[Collected data entries]
○ ○ ○
Definition matchResultsOf (located : list (nat * DiffBlockResult + MatchResult))
    : list MatchResult :=
  omap (fun r => match r with inr m => Some m | inl _ => None end) located.

Definition failResultsOf (located : list (nat * DiffBlockResult + MatchResult))
    : list (nat * DiffBlockResult) :=
  omap (fun r => match r with inl f => Some f | inr _ => None end) located.

(** Apply all diff blocks to the content, processing from bottom to top to
    preserve line numbers. *)
Definition applyAllBlocks (contentLF : jsstring) (blocks : list DiffBlock)
    : jsstring * list DiffBlockResult :=
  (* first, find all matches *)
  let matchResults := matchResultsOf (locateAll contentLF blocks) in
  let failResults := failResultsOf (locateAll contentLF blocks) in
  (* sort by index descending (apply from bottom to top) *)
  let sorted := sortDesc matchResults in
  (* apply replacements *)
  let result := fold_left splice sorted contentLF in
  let successResults := successOf <$> sorted in
  (* combine results in original block order *)
  let allResults :=
    omap (fun id =>
            match findById id successResults with
            | Some r => Some r
            | None => findById id failResults
            end)
         (seq 0 (length blocks)) in
  (result, allResults).

Arguments applyAllBlocks : simpl never.
(** [m * 2^e * 10^prec] rounded to the nearest integer, ties to even: the
    rounding [strconv] applies to the exact decimal expansion of the
    binary value. *)
Definition scaledRound (m : positive) (e : Z) (prec : nat) : N :=
  let num := (Npos m * 10 ^ N.of_nat prec)%N in
  match e with
  | Z0 => num
  | Zpos p => (num * 2 ^ Npos p)%N
  | Zneg p =>
      let den := (2 ^ Npos p)%N in
      let q := (num / den)%N in
      let r := (num mod den)%N in
      match (2 * r ?= den)%N with
      | Lt => q
      | Gt => (q + 1)%N
      | Eq => if N.even q then q else (q + 1)%N
      end
  end.

(** [%f] layout of the scaled integer [n = round(|x| * 10^prec)]. *)
Definition fmtF (neg : bool) (n : N) (prec : nat) : string :=
  let scale := (10 ^ N.of_nat prec)%N in
  (if neg then "-" else "")
  ++ NilZero.string_of_uint (N.to_uint (n / scale))
  ++ match prec with
     | O => ""
     | S _ => String "." (fracDigits prec (n mod scale))
     end.

Definition FormatFloat_f (x : float) (prec : nat) : string :=
  match Prim2SF x with
  | S754_nan => "NaN"
  | S754_infinity false => "+Inf"
  | S754_infinity true => "-Inf"
  | S754_zero s => fmtF s 0 prec
  | S754_finite s m e => fmtF s (scaledRound m e prec) prec
  end.

End Strconv.

(* ===================================================================== *)
(** * Helpers of cmd/root.go *)
(* ===================================================================== *)

Import GoString.

(** [func truncateString(s string, length int) string] *)
Definition truncateString (s : string) (length : Z) : Res string :=
  if len s <=? length then Ret s
  else sliceTo s length.

(** [func formatStamp(timestamp float64) string] *)
Definition formatStamp (timestamp : float) : string :=
  Strconv.FormatFloat_f timestamp 3.


(* ===================================================================== *)
(** * unicode/utf8 and the regular expression of the timezone resolver *)
(* ===================================================================== *)

Module Utf8.

Definition between (lo hi : N) (c : ascii) : bool :=
  ((lo <=? byte c) && (byte c <=? hi))%N.

(** A continuation byte, [0x80..0xBF]. *)
Definition cont (c : ascii) : bool := between 128 191 c.

(** The width in bytes of the first rune of [s], as [utf8.DecodeRuneInString]
    computes it: an invalid or truncated encoding is one byte wide; the
    second byte of a three- or four-byte encoding has a range that depends
    on the first ([acceptRanges]). *)
Definition runeWidth (s : string) : nat :=
  match s with
  | EmptyString => 0
  | String c0 r =>
      let b := byte c0 in
      if (b <? 128)%N then 1
      else if between 194 223 c0 then
        match r with
        | String c1 _ => if cont c1 then 2 else 1
        | _ => 1
        end
      else if between 224 239 c0 then
        let lo := if (b =? 224)%N then 160%N else 128%N in
        let hi := if (b =? 237)%N then 159%N else 191%N in
        match r with
        | String c1 (String c2 _) =>
            if between lo hi c1 && cont c2 then 3 else 1
        | _ => 1
        end
      else if between 240 244 c0 then
        let lo := if (b =? 240)%N then 144%N else 128%N in
        let hi := if (b =? 244)%N then 143%N else 191%N in
        match r with
        | String c1 (String c2 (String c3 _)) =>
            if between lo hi c1 && cont c2 && cont c3 then 4 else 1
        | _ => 1
        end
      else 1
  end%nat.

(** The widths of the runes of [s] in order; [skip] counts the bytes of the
    current rune still to be passed over. *)
Fixpoint runeWidths (skip : nat) (s : string) : list nat :=
  match s with
  | EmptyString => []
  | String _ r =>
      match skip with
      | S k => runeWidths k r
      | O => let w := runeWidth s in w :: runeWidths (w - 1) r
      end
  end.

(** [s] without its last rune. *)
Definition dropLastRune (s : string) : string :=
  substring 0 (String.length s - last (runeWidths 0 s) 0%nat) s.

End Utf8.

Module Regexp.

(** The class [\s] of Go's regexp syntax: tab, newline, form feed, carriage
    return and space. *)
Definition isSpace (c : ascii) : bool :=
  let b := byte c in
  ((b =? 9) || (b =? 10) || (b =? 12) || (b =? 13) || (b =? 32))%N.

Definition isNewline (c : ascii) : bool := (byte c =? 10)%N.

(** The longest prefix of [s] whose bytes satisfy [p], and the rest. *)
Fixpoint span (p : ascii -> bool) (s : string) : string * string :=
  match s with
  | EmptyString => (EmptyString, EmptyString)
  | String c r =>
      if p c then let (a, b) := span p r in (String c a, b)
      else (EmptyString, s)
  end.

Fixpoint drop (n : nat) (s : string) : string :=
  match n, s with
  | S k, String _ r => drop k r
  | _, _ => s
  end.

(** A match of [(?m:Timezone:\s+(\S+).+$)] that starts at the first byte of
    [s], as the list [whole match; group 1].  [\s+] has to take the whole
    run of blanks, for [\S+] needs a non-blank next.  [\S+] is greedy: it
    takes the whole run of non-blanks when [.+] then finds at least one
    byte before the end of the line; otherwise it gives its last rune back
    to [.+], which needs the run to hold two runes. *)
Definition matchHere (s : string) : option (list string) :=
  if prefix "Timezone:" s then
    let (blanks, rest1) := span isSpace (drop 9 s) in
    let (word, rest2) := span (fun c => negb (isSpace c)) rest1 in
    let (line, _) := span (fun c => negb (isNewline c)) rest2 in
    if (String.length blanks =? 0)%nat then None
    else if (String.length word =? 0)%nat then None
    else if (0 <? String.length line)%nat
         then Some ["Timezone:" ++ blanks ++ word ++ line; word]
         else let group := Utf8.dropLastRune word in
              if (String.length group =? 0)%nat then None
              else Some ["Timezone:" ++ blanks ++ word; group]
  else None.

(** [r.FindStringSubmatch(s)]: the leftmost match; [None] is Go's [nil]. *)
Fixpoint FindStringSubmatch (s : string) : option (list string) :=
  match matchHere s with
  | Some sub => Some sub
  | None =>
      match s with
      | EmptyString => None
      | String _ r => FindStringSubmatch r
      end
  end.

End Regexp.

(* ===================================================================== *)
(** * The timezone resolver *)
(* ===================================================================== *)

Module Tz.

(** What the operating system answers to the calls of
    [timezoneLocationName]. *)
Record Env : Type := {
  (** [os.LookupEnv("TZ")]: [Some v] when the variable is set *)
  envTZ : option string;
  (** [exec.Command("timedatectl").Output()]: the output when [err == nil] *)
  timedatectl : option string;
  (** [os.Lstat("/etc/localtime")]: the file mode bits when [err == nil] *)
  lstatLocaltime : option Z;
  (** [os.Readlink("/etc/localtime")]: the target when [err == nil] *)
  readlinkLocaltime : option string;
  (** [ioutil.ReadFile("/etc/timezone")]: the contents when [err == nil] *)
  etcTimezone : option string
}.

(** The sources consulted, in the order of the calls. *)
Inductive Sys : Type :=
| LookupEnv (name : string)
| Exec (command : string)
| Lstat (path : string)
| Readlink (path : string)
| ReadFile (path : string).

(** [os.ModeSymlink], bit 27 of a [FileMode]. *)
Definition ModeSymlink : Z := Z.shiftl 1 27.

Local Open Scope go_scope.

(** Lines 242-247: the timezone file, then the empty string. *)
Definition fromTimezoneFile (env : Env) : M Sys string :=
  emit (ReadFile "/etc/timezone") ;;;
  match etcTimezone env with
  | Some locale => ret locale
  | None => ret ""
  end.

(** Lines 234-240: the target of the local-time symlink. *)
Definition fromLocaltimeLink (env : Env) : M Sys string :=
  emit (Lstat "/etc/localtime") ;;;
  match lstatLocaltime env with
  | Some mode =>
      if Z.land mode ModeSymlink =? ModeSymlink then
        emit (Readlink "/etc/localtime") ;;;
        let symlink := match readlinkLocaltime env with
                       | Some target => target
                       | None => ""
                       end in
        if 0 <? len symlink then
          let symlinkParts := Split symlink "/" in
          tail <- lift (sliceFrom symlinkParts
                          (Z.of_nat (List.length symlinkParts) - 2)) ;;
          ret (Join tail "/")
        else fromTimezoneFile env
      else fromTimezoneFile env
  | None => fromTimezoneFile env
  end.

(** Lines 225-232: the output of [timedatectl]. *)
Definition fromTimedatectl (env : Env) : M Sys string :=
  emit (Exec "timedatectl") ;;;
  match timedatectl env with
  | Some output =>
      let outputString := Replace output "Time zone" "Timezone" in
      match Regexp.FindStringSubmatch outputString with
      | Some (whole :: group :: rest) => ret group
      | _ => fromLocaltimeLink env
      end
  | None => fromLocaltimeLink env
  end.

(** [func timezoneLocationName() string] *)
Definition timezoneLocationName (env : Env) : M Sys string :=
  emit (LookupEnv "TZ") ;;;
  match envTZ env with
  | Some locale => ret locale
  | None => fromTimedatectl env
  end.

End Tz.

(* ===================================================================== *)
(** * The delivery engine *)
(* ===================================================================== *)

Module Ping.

Local Open Scope go_scope.

(** [var version = "1.6.0"]; [userAgent] is set by [init]. *)
Definition version : string := "1.6.0".
Definition userAgent : string := "CronitorCLI/" ++ version.

(** The process-wide configuration [sendPing] reads: the package-level
    flags, the values viper holds, and the host name the OS reports. *)
Record Config : Type := {
  dev : bool;
  verbose : bool;
  (** [viper.GetString(varLog)] *)
  debugLog : string;
  (** [viper.GetString(varPingApiKey)] *)
  pingApiKey : string;
  (** [viper.GetString(varHostname)] *)
  cfgHostname : string;
  (** the name [os.Hostname()] returns; its error is discarded *)
  osHostname : string
}.

(** A [*http.Request] as far as [sendPing] builds it. *)
Record Request : Type := {
  Method : string;
  URL : string;
  Header : list (string * string)
}.

(** What [Client.Do] brings back. *)
Inductive Outcome : Type :=
| TransportError (err : string)
    (** [err != nil] *)
| Response (StatusCode : Z) (readErr : bool)
    (** [err == nil]; [readErr] tells whether [ioutil.ReadAll] of the body
        fails *).

(** The world outside the process: which URLs [http.NewRequest] accepts
    (it returns a nil request and an error for the others), and what the
    call of [Client.Do] made in iteration [i] brings back. *)
Record Net : Type := {
  parses : string -> bool;
  reply : Z -> Outcome
}.

Inductive Event : Type :=
| EvLogFile (path line : string)   (** [log]: a line appended to the log file *)
| EvPrintln (msg : string)         (** [log]: [fmt.Println] *)
| EvDo (request : Request) (timeout : Z)
                                   (** [Client.Do], timeout in seconds *)
| EvReadAll                        (** [ioutil.ReadAll(response.Body)] *)
| EvClose                          (** [response.Body.Close()] *)
| EvSleep (seconds : Z)            (** [time.Sleep] *)
| EvDone.                          (** [group.Done()] *)

(** How an iteration of the loop ends: [continue] or falling off the end
    of the body, or [break]. *)
Inductive Ctl : Type := Continue | Break.

(** How the loop ends: by [break] after a delivered ping ([Succeeded]) or
    with the counter past 6 ([GaveUp]). *)
Inductive Final : Type := Succeeded | GaveUp.

(** [func log(msg string)] *)
Definition log (cfg : Config) (msg : string) : M Event unit :=
  (if 0 <? len (debugLog cfg)
   then emit (EvLogFile (debugLog cfg) (msg ++ String (ascii_of_nat 10) ""))
   else ret tt) ;;;
  (if verbose cfg then emit (EvPrintln msg) else ret tt).

(** [func effectiveHostname() string] *)
Definition effectiveHostname (cfg : Config) : string :=
  if 0 <? len (cfgHostname cfg) then cfgHostname cfg
  else osHostname cfg.

(** The local variables of [sendPing] that make up the query string, with
    the values they hold when the loop starts (line 149). *)
Record Locals : Type := {
  formattedStamp : string;
  message : string;
  pingApiAuthKey : string;
  hostname : string;
  formattedDuration : string;
  tag : string;
  formattedStatusCode : string
}.

(** Lines 118-120 *)
Definition stampOf (timestamp : float) : string :=
  if (0 <? timestamp)%float
  then "&stamp=" ++ formatStamp timestamp
  else "".

(** Lines 122-124 *)
Definition messageOf (message : string) : Res string :=
  if 0 <? len message then
    match truncateString message 2000 with
    | Ret t => Ret ("&msg=" ++ Url.QueryEscape t)
    | Panic why => Panic why
    end
  else Ret message.

(** Lines 126-128 *)
Definition authKeyOf (pingApiAuthKey : string) : Res string :=
  if 0 <? len pingApiAuthKey then
    match truncateString pingApiAuthKey 50 with
    | Ret t => Ret ("&auth_key=" ++ t)
    | Panic why => Panic why
    end
  else Ret pingApiAuthKey.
○ ○ ○
> **Exercise**:
Every line in the records above with the string "applyAllBlocks" in it should be shown.

> **The answer**:
Definition applyAllBlocks (contentLF : jsstring) (blocks : list DiffBlock)
Arguments applyAllBlocks : simpl never.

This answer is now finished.